Francisc
Francisc

Reputation: 80445

Configure constant after config phase

I have an Angular constant which I need to configure after the config phase of the app.
It's basically a collection of endpoints, some of which are finalized after the app makes a few checks.

What I am currently doing is returning some of them as functions where I can pass in the part that changes: (Example code, not production code.)

angular.module('...',[]).constant('URL',(function()
{
    var apiRoot='.../api/'
    return {
        books:apiRoot+'books',//No env needed here - Property (good)
        cars:function(env){//But needed here - Method (bad, inconsistent)
            return env+apiRoot+'/cars';
        }
    };
}()));

But that's rather inefficient because I only need to compile that URL once, not each time I need it.

URL.books
URL.cars('dev');

I was thinking of turning it into an Angular provider and configure it prior to instantiation, but I don't know if it's possible to configure it outside the config block, when it would be too early because I don't have env yet for example.

How can I do it?

Upvotes: 2

Views: 175

Answers (1)

Pieter Herroelen
Pieter Herroelen

Reputation: 6066

You could use a promise for each entry (books,cars,...). When you have all info (e.g. env) for the cars entry, you can resolve the promise.

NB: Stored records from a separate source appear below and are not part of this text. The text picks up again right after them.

Lemma encode_frame k (q : Q) op payload data masked :
  q_room 0 q -> payload = bytes_or_null data \/ (exists d, payload = Some d /\ take (length data) d = data) ->
  exists q', xWsFrameEncode alloc k q true op payload (length data) masked = Some (true, q') /\ q_room 0 q' /\
    q_bytes q' = q_bytes q ++ wire (Frame true false op masked k data).
Proof.
  intros Hq Hp. set (F := Frame true false op masked k data).
  assert (forall d, take (length data) d = data -> exists q', xWsFrameEncode alloc k q true op (Some d) (length data) masked = Some (true, q') /\
    q_room 0 q' /\ q_bytes q' = q_bytes q ++ wire F) as Hsome.
  { intros d Ed. destruct (encode_spec alloc k q F 0 d) as (b & q' & E & Hq' & Hb).
    - rewrite Nat.add_0_r. by apply room_any.
    - done.
    - cbn. rewrite <- Ed at 1. rewrite length_take. lia.
    - done.
    - destruct Hb as [[-> Eb]|(_ & [?|Hal])]; [|done|by rewrite plenty in Hal]. by exists q'. }
  destruct Hp as [->|(d & -> & Ed)]; [|by apply Hsome]. unfold bytes_or_null. case_decide as H0.
  - rewrite H0 in *. cbn [length]. rewrite encode_null. by apply Hsome.
  - apply Hsome. by apply take_ge.
Qed.

Lemma encode_good w op payload data :
  conn_inv on_close w -> payload = bytes_or_null data \/ (exists d, payload = Some d /\ take (length data) d = data) ->
  exists w', encode alloc key w op payload (length data) = Some (true, w') /\ conn_inv on_close w' /\ rx_view w' = rx_view w /\
    outgoing w' = outgoing w ++ wire (Frame true false op (is_client (conn w)) (key (next_key w)) data) /\
    next_key w' = next_key w + (if is_client (conn w) then 1 else 0) /\ writes w' = writes w.
Proof.
  intros H Hp. unfold encode.
  destruct (encode_frame (key (next_key w)) _ op payload data (is_client (conn w)) (ci_write _ _ H) Hp) as (q & -> & Hq & Eq).
  cbn [mbind option_bind]. eexists. split; [done|].
  split; [destruct H; by destruct (is_client (conn w))|].
  split; [by destruct (is_client (conn w))|]. unfold outgoing. split; [|split; [destruct (is_client (conn w)); cbn; lia|by destruct (is_client (conn w))]].
  transitivity (sent (out w) ++ q_bytes q); [by destruct (is_client (conn w))|]. by rewrite Eq, app_assoc.
Qed.

(** ** Receiving *)

Section receiving.
Context (base : list Z) (k0 : nat) (masked : bool).

(** A live connection that has received the messages [ms] and answered the
    pings [ps], with the message [st] begun. *)
Record receiving w (st : option message) (ms : list message) (ps : list (list Z)) : Prop := {
  rv_inv : conn_inv on_close w;
  rv_open : close_state (conn w) = StOpen;
  rv_writes : no_wfail (writes w);
  rv_frag : match st with
            | None => in_fragment (conn w) = false
            | Some (op, acc) => in_fragment (conn w) = true /\ frag_opcode (conn w) = op /\ q_bytes (frag_buf (conn w)) = acc
            end;
  rv_msgs : delivered_msgs (out w) = message_obs <$> ms;
  rv_client : is_client (conn w) = masked;
  rv_out : outgoing w = base ++ encoded masked k0 (pair XWS_OPCODE_PONG <$> ps);
  rv_key : masked = true -> next_key w = k0 + length ps;
  rv_flush : q_bytes (write_buf (conn w)) <> [] -> writing (conn w) = true;
}.

Lemma receiving_view w w' st ms ps :
  receiving w st ms ps -> conn_inv on_close w' -> rx_view w' = rx_view w -> next_key w' = next_key w ->
  outgoing w' = outgoing w -> no_wfail (writes w') ->
  (q_bytes (write_buf (conn w')) <> [] -> writing (conn w') = true) -> receiving w' st ms ps.
Proof.
  intros [] H Ev Ek Eo Hw Hf. injection Ev as E1 E2 E3 E4 E5 E6 E7 E8 E9 E10 E11.
  split; try done; rewrite ?E3, ?E4, ?E5, ?E6, ?E7, ?E10, ?Ek, ?Eo; done.
Qed.

(** A ping is answered with its payload. *)
Lemma ping_good w st ms ps data :
  receiving w st ms ps ->
  exists w', ('(_, w) ← encode alloc key w XWS_OPCODE_PONG (bytes_or_null data) (length data); ws_try_flush on_close w) = Some w' /\
    receiving w' st ms (ps ++ [data]).
Proof.
  intros H. destruct (encode_good w XWS_OPCODE_PONG (bytes_or_null data) data (rv_inv _ _ _ _ H)) as (w1 & -> & H1 & Ev1 & Eo1 & Ek1 & Ew1);
    [by left|]. cbn [mbind option_bind].
  assert (close_state (conn w1) = StOpen /\ is_client (conn w1) = is_client (conn w)) as [Es1 Ec1].
  { injection Ev1. intros. split; [etrans; [eassumption|apply H]|done]. }
  destruct (flush_good w1 H1) as (w2 & -> & H2 & Ev2 & Eo2 & Hw2 & Hf2);
    [by unfold opened; rewrite Es1|by rewrite Es1|rewrite Ew1; apply H|].
  exists w2. split; [done|]. injection Ev2 as E1 E2 E3 E4 E5 E6 E7 E8 E9 E10 E11 E12.
  injection Ev1 as F1 F2 F3 F4 F5 F6 F7 F8 F9 F10 F11. destruct H. split; try done.
  - by rewrite E6, F6.
  - by rewrite E3, E4, E5, F3, F4, F5.
  - by rewrite E10, F10.
  - by rewrite E7, F7.
  - rewrite Eo2, Eo1, rv_out0, rv_client0, fmap_app, encoded_app, <- app_assoc. do 2 f_equal. cbn. rewrite app_nil_r, length_fmap.
    destruct masked; [by rewrite rv_key0|]. reflexivity.
  - rewrite E12, Ek1, rv_client0. intros Ecl. rewrite Ecl, rv_key0, length_app by done. cbn. lia.
Qed.

(** A message reaches the listener. *)
Lemma deliver_good w ms ps op data :
  receiving w None ms ps ->
  exists w', deliver alloc key timer_ok listener on_close w op (bytes_or_null data) (length data) = Some w' /\
    receiving w' None (ms ++ [(op, data)]) ps.
Proof.
  intros []. unfold deliver, listener. cbn [run_user]. eexists. split; [done|].
  split; try done; cbn.
  - by destruct (inv_emit on_close w (message_obs (op, data)) rv_inv0 ltac:(by unfold opened; rewrite rv_open0) I).
  - by rewrite delivered_msgs_app, rv_msgs0, fmap_app.
  - unfold outgoing in *. cbn. rewrite sent_app. cbn. by rewrite app_nil_r.
Qed.

Lemma append_good (q : Q) src : q_room 0 q -> exists q', q_append src q = Some (xErrno_Ok, q') /\ q_room 0 q' /\ q_bytes q' = q_bytes q ++ src.
Proof.
  intros Hq. destruct (q_append_spec 0 src q) as (e & q' & E & Hq' & Hcase); [by apply room_any|].
  destruct Hcase as [[-> Eb]|(_ & ? & _)]; [by exists q'|done].
Qed.
(** The peer's Close frame while the connection is open. *)
Lemma close_processed base k0 masked w ms ps fm k code reason :
  receiving key on_close base k0 masked w None ms ps -> (0 <= code < 65536)%Z ->
  exists w', ws_process_frame alloc key timer_ok (listener heard) on_close w (delivered (close_frame fm k code reason)) = Some w' /\
    conn_inv on_close w' /\
    (closing w' code reason (echo base k0 masked ps code reason) /\ writing (conn w') = true \/
     reported w' code reason (echo base k0 masked ps code reason)).
Proof.
  intros H Hc. change (ws_process_frame _ _ _ _ _ w _) with (process_close alloc key on_close w (delivered (close_frame fm k code reason))).
  unfold process_close. rewrite close_payload_status by done. cbn [mbind option_bind]. rewrite (rv_open _ _ _ _ _ _ _ _ _ H).
  assert ((if decide (0 < length reason) then if alloc (Z.of_nat (length reason)) then bytes_or_null reason else None else None) = bytes_or_null reason) as ->.
  { rewrite plenty. case_decide; [done|]. unfold bytes_or_null. rewrite decide_True; [done|]. apply nil_length_inv. lia. }
  set (w1 := set_conn w _). assert (conn_inv on_close w1) as H1.
  { destruct (inv_state on_close w StCloseReceived (rv_inv _ _ _ _ _ _ _ _ _ H)); [|done|by split].
    unfold opened. by rewrite (rv_open _ _ _ _ _ _ _ _ _ H). }
  unfold encode_close. change (write_buf (conn w1)) with (write_buf (conn w)). change (next_key w1) with (next_key w).
  change (is_client (conn w1)) with (is_client (conn w)). rewrite (rv_client _ _ _ _ _ _ _ _ _ H).
  destruct (encode_close_frame (key (next_key w)) (write_buf (conn w)) code reason masked (ci_write _ _ (rv_inv _ _ _ _ _ _ _ _ _ H))) as (q & -> & Hq & Eq).
  cbn [mbind option_bind]. set (w2 := set_conn _ (set_write (conn w1) q)).
  destruct (flush_closing w2 code reason (echo base k0 masked ps code reason)) as (w' & -> & H' & Hr); [|by exists w'].
  pose proof (rv_out _ _ _ _ _ _ _ _ _ H) as Eo. pose proof (rv_key _ _ _ _ _ _ _ _ _ H) as Ek.
  split; [by destruct H1, masked|]. split; [done|]. split; [done|]. split; [done|]. split; [|destruct masked; apply H].
  unfold outgoing in *. transitivity (sent (out w) ++ q_bytes q); [by destruct masked|].
  rewrite Eq, app_assoc, Eo, <- app_assoc. unfold echo. do 2 f_equal. destruct masked; [by rewrite Ek|done].
Qed.

Lemma closing_parser w code reason final p :
  closing w code reason final -> closing (set_conn w (set_parser (conn w) p)) code reason final.
Proof. intros (H & Hr). split; [by destruct H|exact Hr]. Qed.

(** The parsing loop on exactly the peer's Close frame. *)
Lemma close_loop base k0 masked m w ms ps fm k code reason fuel :
  receiving key on_close base k0 masked w None ms ps -> (0 <= code < 65536)%Z ->
  frame_ok m false (close_frame fm k code reason) -> parser (conn w) = WsParser PhHeader zero_frame 0 m false ->
  q_bytes (read_buf (conn w)) = wire (close_frame fm k code reason) -> parse_weight (parser (conn w)) (read_buf (conn w)) < fuel ->
  exists w', frame_loop alloc key timer_ok (listener heard) on_close fuel w = Some w' /\ conn_inv on_close w' /\
    (closing w' code reason (echo base k0 masked ps code reason) /\ writing (conn w') = true \/
     reported w' code reason (echo base k0 masked ps code reason)).
Proof.
  intros H Hc Hok Ep Eb Hf. set (F := close_frame fm k code reason) in *. pose proof (wire_ne F) as Hne.
  destruct fuel as [|[|fuel]]; [lia|unfold parse_weight in Hf; rewrite Eb in Hf; lia|].
  cbn [frame_loop]. rewrite decide_False by (by rewrite (rv_open _ _ _ _ _ _ _ _ _ H)).
  pose proof (ci_read _ _ (rv_inv _ _ _ _ _ _ _ _ _ H)) as Hq.
  destruct (parse_good F m false Hok alloc 0 (parser (conn w)) (read_buf (conn w)) (wire F)) as (r & p' & q' & -> & Hg);
    [done|by exists [], []; rewrite Eb|rewrite Ep; constructor|apply plenty|].
  cbn [mbind option_bind]. set (w1 := set_conn w _). destruct r; cbn [good] in Hg; [| |done].
  2: { exfalso. destruct Hg as (R' & ((c & E1 & E2) & _) & Hl). rewrite Eb, E1 in E2. apply app_inv_head in E2. subst R'. lia. }
  destruct Hg as (Eq & Hq' & Ef & Em & Ea). rewrite Eb in Eq. apply (f_equal length) in Eq as El. rewrite length_app in El.
  assert (q_bytes q' = []) as Eq' by (apply nil_length_inv; lia).
  assert (receiving key on_close base k0 masked w1 None ms ps) as H1.
  { apply receiving_read; [done|]. split; [done|]. exists (wire F). by rewrite Eb, Eq', app_nil_r. }
  rewrite Ef. destruct (close_processed base k0 masked w1 ms ps fm k code reason H1 Hc) as (w2 & E2 & H2 & Hr).
  assert (keeps w1 w2) as (Er & Epr & _).
  { destruct (process_frame_fine alloc key timer_ok (listener heard) on_close fits) with (w := w1) (f := delivered F) as (w2' & E2' & _ & Hk).
    - intros f u op payload len [= <-] _. exact I.
    - apply H1.
    - unfold opened. by rewrite (rv_open _ _ _ _ _ _ _ _ _ H1).
    - unfold frame_mem. cbn. unfold flen. split; [lia|]. split; [apply (fo_control _ _ _ Hok)|done].
    - fold F in E2. congruence. }
  fold F in E2. rewrite E2. cbn [mbind option_bind]. set (w3 := set_conn w2 _).
  assert (conn_inv on_close w3) as H3 by (by destruct H2).
  destruct Hr as [[Hcl Hwr]|Hrep].
  - assert (closing w3 code reason (echo base k0 masked ps code reason)) as Hcl3 by (by apply closing_parser).
    rewrite decide_False by (destruct Hcl3 as (_ & -> & _); done).
    assert (parser (conn w3) = WsParser PhHeader zero_frame 0 m false) as ->.
    { cbn. rewrite Epr. cbn. unfold xWsFrameParserReset. by rewrite Em, Ea. }
    assert (read_buf (conn w3) = q') as -> by (cbn; by rewrite Er).
    rewrite parse_empty by done. cbn [mbind option_bind].
    assert (conn_inv on_close (set_conn w3 (set_parser (set_read (conn w3) q') (WsParser PhHeader zero_frame 0 m false)))) as H4.
    { apply drained_inv; [done|]. cbn. rewrite Er. by apply drained_refl. }
    eexists. split; [done|]. destruct Hcl3 as (_ & Hcl3). split; [exact H4|]. left. split; [|exact Hwr]. by split.
  - rewrite decide_True by apply Hrep. exists w3. split; [done|]. split; [done|]. right. exact Hrep.
Qed.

angular.module('...',[]).constant('URL',(function()
{
    var apiRoot='.../api/'

    var carsPromise = function() {
       var deferred = $q.defer();
       getEnv().then(function(env) { // getEnv also returns a promise
          deferred.resolve(env+apiRoot+'/cars');
       });
       return deferred.promise;   
    }

    return {
        books: instantlyResolvedPromise(apiRoot+'books'),
        cars: carsPromise();
    };
}()));

Of course, this adds some complexity as promises tend to spread like a disease but you will end up with a consistent api.